In preparation for the release of our upcoming Future Of Retail report, we reached out to Swaggable- a product sampling service that allows users to try out products that they want for free in exchange for sharing their experience with the item on Facebook. To begin, users tell Swaggable which types of products they’d like to try and receive free samples of them in exchange for sharing reviews of their experience on Facebook. The service additionally determines which items to send by asking users demographic questions, helping marketers hone and sample the consumers most likely to use their products when it hits the market. We spoke to Swaggable Founder and CEO Adnan Aziz about how the startup is revolutionizing the concept of product sampling by leveraging the word of mouth offered by social graphs.

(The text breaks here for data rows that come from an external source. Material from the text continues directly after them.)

(** C9 (amended). When no user has disconnected before, the i-th user ever
    to join receives [COLORS[i mod COLORS.length]]. *)
Theorem C9_color_by_join_order_without_disconnect
    (es : list Server.event) (sid : string) :
  forallb (fun e => negb (isDisconnect e)) es = true →
  NoDup (joined es ++ [sid]) →
  colorOf sid (Server.run (es ++ [Server.Connection sid]) Server.initial)
  = Some (nth (length (joined es) mod length Server.COLORS) Server.COLORS "").
Proof.
  intros Hno Hnd. rewrite run_snoc. simpl. rewrite connection_color.
  apply NoDup_app in Hnd as (Hnd & _ & _).
  replace (size (Server.users (Server.run es Server.initial)))
    with (length (joined es)); [done|].
  rewrite <- size_dom, users_without_disconnect by done.
  by rewrite size_list_to_set.
Qed.

Lemma C9_color_by_join_order_without_disconnect_witness :
  colorOf "s2"
    (Server.run ([Server.Connection "s0"; Server.Connection "s1"]
                 ++ [Server.Connection "s2"]) Server.initial)
  = Some "#009688".
Proof.
  apply (C9_color_by_join_order_without_disconnect
           [Server.Connection "s0"; Server.Connection "s1"] "s2").
  - reflexivity.
  - apply (bool_decide_unpack _). vm_compute. exact I.
Defined.

(** C9, as stated, fails: after a disconnection the third user to join
    gets the palette entry of index 1, the one the second user holds, and
    not the entry of index 2. *)
Lemma C9_counterexample :
  let st := Server.run joinLeaveJoin Server.initial in
  joined joinLeaveJoin = ["s0"; "s1"; "s2"]
  ∧ colorOf "s2" st = Some "#3f51b5"
  ∧ colorOf "s1" st = Some "#3f51b5"
  ∧ colorOf "s2" st ≠ Some (nth (2 mod length Server.COLORS) Server.COLORS "").
Proof. vm_compute. repeat split; discriminate. Qed.

(** ** Clear-all and the stacks *)

(** C7 (amended). Finalizing a clear-all empties both stacks: the marker
    is appended through [addOp], whose [system:clear_all] branch truncates
    them. *)
Theorem C7_finalize_empties_stacks (uuid : string) (st : Server.state) :
  Server.undoStack (Server.finalizeClear uuid st) = []
  ∧ Server.redoStack (Server.finalizeClear uuid st) = [].
Proof. by rewrite finalizeClear_unfold. Qed.

(** C7, as stated, fails: a completed stroke is on the undo stack before
    the finalization and the stack is empty after it. *)
Lemma C7_counterexample :
  let st := Server.run oneStroke Server.initial in
  Server.undoStack st = [Some "g1"]
  ∧ Server.undoStack (Server.finalizeClear "m1" st) = []
  ∧ Server.undoStack (Server.finalizeClear "m1" st) ≠ Server.undoStack st.
Proof. vm_compute. repeat split; discriminate. Qed.

(** ** Tombstoning the members of a group *)

Lemma set_op_tombstone_id o : set_op_tombstone (op_tombstone o) o = o.
Proof. by destruct o. Qed.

Tell us a little about Swaggable.
Swaggable is bringing product sampling to the social graph. We believe that trying a new product is a very social experience-when you find something new, you want to share that with the rest of the tribe. However, traditional product sampling, as done in-store or at events, has been poorly targeted and isolated. When brands sample now, they don’t have a good sense of who tried their product, if they liked it, if they told their friends or if they bought it. Meanwhile on the social web, it’s no secret that people don’t care about ads but rather care about what others say. In addition, users are looking for better relationships with brands and are more than willing to share their new finds with their friends. We’re tapping into the social web to connect brands and consumers at a deeper level than advertising- at experience. Users get to try new products that they like and brands finally get a way to drive real social referrals, so we get to make marketing better for both!
How does it work? Describe the integration of a person’s social graph at different stages of its service. Why is this important?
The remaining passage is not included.